It was originally thought that an El Niño could only occur in the Pacific Ocean basin, although some scholars are now suggesting that smaller, mini El Niños could also take place in the area around the Indian Ocean. The term El Niño, also referred to as Southern Oscillation, was originally only used to refer to warmer-than-average sea surface temperatures off the west coast of South America.
However, the term El Niño has since been adapted to refer to unusual changes in sea surface temperature anywhere throughout the Pacific Ocean. These abnormalities in the temperature of the sea surface can cause many different temporary effects on the world's weather and climate.

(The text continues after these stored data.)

Fixpoint tagged (t : gotype) (v : value) : list binding :=
  match t, v with
  | TNamed _ t, v => tagged t v
  | TPtr t, VPtr (Some v) => tagged t v
  | TStruct fs, VStruct l =>
      (fix go fs l := match fs, l with
       | (f, ft) :: fs, fv :: l =>
           ((if String.eqb (f_hfsdk f) "" then tagged ft fv else if String.eqb (f_hfsdk f) "-" then [] else [(Split (f_hfsdk f) ".", ft, fv)]) ++ go fs l)%list
       | _, _ => []
       end) fs l
  | _, _ => []
  end.

Fixpoint expand_all (dt : gotype) (dv : value) (l : list binding) : value * option cause :=
  match l with
  | [] => (dv, None)
  | (p, ft, fv) :: l =>
      match unwrap ft fv with
      | None => expand_all dt dv l
      | Some x => match setAtPath dt dv p (Some x) with (dv, None) => expand_all dt dv l | r => r end
      end
  end.
Lemma expand_all_app dt dv l l' : expand_all dt dv (l ++ l')%list =
  match expand_all dt dv l with (dv, None) => expand_all dt dv l' | r => r end.
Proof.
  revert dv. induction l as [|[[p ft] fv] l IH]; intros dv; [done|]. cbn. destruct (unwrap ft fv); [|by apply IH].
  destruct (setAtPath _ _ _ _) as [dv' [e|]]; [done|by apply IH].
Qed.

Lemma expand_tagged t v dt dv : expandStruct t v dt dv = expand_all dt dv (tagged t v).
Proof.
  revert v dv. induction t as [| |w|w|w|t IH|t IH|k t IHk IH|fs IH|n t IH| |] using gotype_nested_ind; intros v dv; try done; try by destruct v.
  - destruct v as [| | | | |[y|]| | | | |]; try done. apply IH.
  - destruct v as [| | | | | | | |l| |]; try done. revert l dv. induction IH as [|[f ft] fs Ht _ IHfs]; intros [|fv l] dv; try done.
    cbn [expandStruct tagged] in *. rewrite expand_all_app. cbn [snd] in Ht. destruct (String.eqb (f_hfsdk f) "").
    + rewrite Ht. destruct (expand_all dt dv (tagged ft fv)) as [dv' [e|]]; [done|apply IHfs].
    + destruct (String.eqb (f_hfsdk f) "-"); [apply IHfs|]. cbn [expand_all]. destruct (unwrap ft fv) as [x|]; [|apply IHfs].
      destruct (setAtPath _ _ _ _) as [dv' [e|]]; [done|apply IHfs].
  - apply IH.
Qed.

Definition flat_leaf (st : gotype) (sv : value) (b : binding) : result cause value :=
  match getAtPath st sv b.1.1 with Err e => Err e | Ok None => Ok b.2 | Ok (Some z) => stored (Some z) b.1.2 end.
(** A field after [Flatten]. *)
Definition flattened (st : gotype) (sv : value) (b b' : binding) : Prop := b'.1 = b.1 ∧ flat_leaf st sv b = Ok b'.2.

(** One field of the walk. *)
Definition flat_field (st : gotype) (sv : value) (f : fieldinfo) (ft : gotype) (fv : value) : value * option cause :=
  if String.eqb (f_hfsdk f) "" then flattenStruct st sv ft fv
  else if String.eqb (f_hfsdk f) "-" then (fv, None)
  else match getAtPath st sv (Split (f_hfsdk f) ".") with
       | Err e => (fv, Some e)
       | Ok None => (fv, None)
       | Ok (Some x) => match stored (Some x) ft with Err e => (fv, Some e) | Ok fv => (fv, None) end
       end.
Definition field_bindings (f : fieldinfo) (ft : gotype) (fv : value) : list binding :=
  if String.eqb (f_hfsdk f) "" then tagged ft fv else if String.eqb (f_hfsdk f) "-" then [] else [(Split (f_hfsdk f) ".", ft, fv)].

Lemma flatten_cons st sv f ft fs fv l fv' l' : flat_field st sv f ft fv = (fv', None) →
  flattenStruct st sv (TStruct fs) (VStruct l) = (VStruct l', None) →
  flattenStruct st sv (TStruct ((f, ft) :: fs)) (VStruct (fv :: l)) = (VStruct (fv' :: l'), None).
Proof.
  unfold flat_field, stored. intros Hf Hl. cbn [flattenStruct] in *. rewrite Hf. clear Hf.
  match type of Hl with context [let '(_, _) := ?g fs l in _] => destruct (g fs l) as [l1 e1] end. by simplify_eq.
Qed.

Lemma flat_field_tagged st sv f ft fv bs :
  (∀ v bs, Forall2 (flattened st sv) (tagged ft v) bs → ∃ v', flattenStruct st sv ft v = (v', None) ∧ tagged ft v' = bs) →
  Forall2 (flattened st sv) (field_bindings f ft fv) bs → ∃ fv', flat_field st sv f ft fv = (fv', None) ∧ field_bindings f ft fv' = bs.
Proof.
  unfold flat_field, field_bindings. intros Ht Hbs. destruct (String.eqb (f_hfsdk f) ""); [by apply Ht|].
  destruct (String.eqb (f_hfsdk f) "-"); [apply Forall2_nil_inv_l in Hbs as ->; by exists fv|].
  apply Forall2_cons_inv_l in Hbs as ([[p ft'] fv'] & b3 & [[= -> ->] Hl] & ->%Forall2_nil_inv_l & ->). unfold flat_leaf in Hl. cbn [fst snd] in Hl.
  exists fv'. destruct (getAtPath _ _ _) as [[x|]|]; simplify_eq; [by rewrite Hl|done].
Qed.

Lemma flatten_none st sv t v bs : tagged t v = [] → flattenStruct st sv t v = (v, None) → Forall2 (flattened st sv) (tagged t v) bs →
  ∃ v', flattenStruct st sv t v = (v', None) ∧ tagged t v' = bs.
Proof. intros Ht Hv. rewrite Ht. intros ->%Forall2_nil_inv_l. eauto. Qed.

Lemma flatten_tagged st sv t v bs : Forall2 (flattened st sv) (tagged t v) bs →
  ∃ v', flattenStruct st sv t v = (v', None) ∧ tagged t v' = bs.
Proof.
  revert v bs. induction t as [| |w|w|w|t IH|t IH|k t IHk IH|fs IH|n t IH| |] using gotype_nested_ind; intros v bs Hbs;
    try (apply flatten_none; [by destruct v|by destruct v|done]).
  - destruct v as [| | | | |[y|]| | | | |]; try by apply flatten_none.
    destruct (IH y bs Hbs) as (y' & Hy & Ht). exists (VPtr (Some y')). cbn. by rewrite Hy.
  - destruct v as [| | | | | | | |l| |]; try by apply flatten_none.
    enough (∃ l', flattenStruct st sv (TStruct fs) (VStruct l) = (VStruct l', None) ∧ tagged (TStruct fs) (VStruct l') = bs) by naive_solver.
    revert l bs Hbs. induction IH as [|[f ft] fs Ht _ IHfs]; intros [|fv l] bs Hbs;
      try (apply Forall2_nil_inv_l in Hbs as ->; eexists; by split).
    apply (Forall2_app_inv_l _ (field_bindings f ft fv) (tagged (TStruct fs) (VStruct l))) in Hbs as (b1 & b2 & H1 & H2 & ->).
    destruct (IHfs l b2 H2) as (l' & Hl & <-). apply flat_field_tagged in H1 as (fv' & Hf & <-); [|exact Ht].
    exists (fv' :: l'). split; [by apply flatten_cons|done].
  - by apply IH.
Qed.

The term El Niño means the boy child in Spanish, and it was first used by fisherman in South America to refer to unusually warm water off the coast. As these changes often occurred around Christmas, the fisherman called them El Niño, which essentially refers to the baby Jesus.
El Niños occur due to the change in surface pressure between the eastern and western halves of the Pacific Ocean, which in turn cause the changes in the surface water temperature. El Niños occur at somewhat regular intervals, with a new one happening about every two to seven years.
Typically, an El Niño event leads to extreme precipitation on the western side of the Pacific, which often causes flooding and other problems on the west coasts of North and South America. However, this also tends to lead to extreme drought on the other side of the Pacific.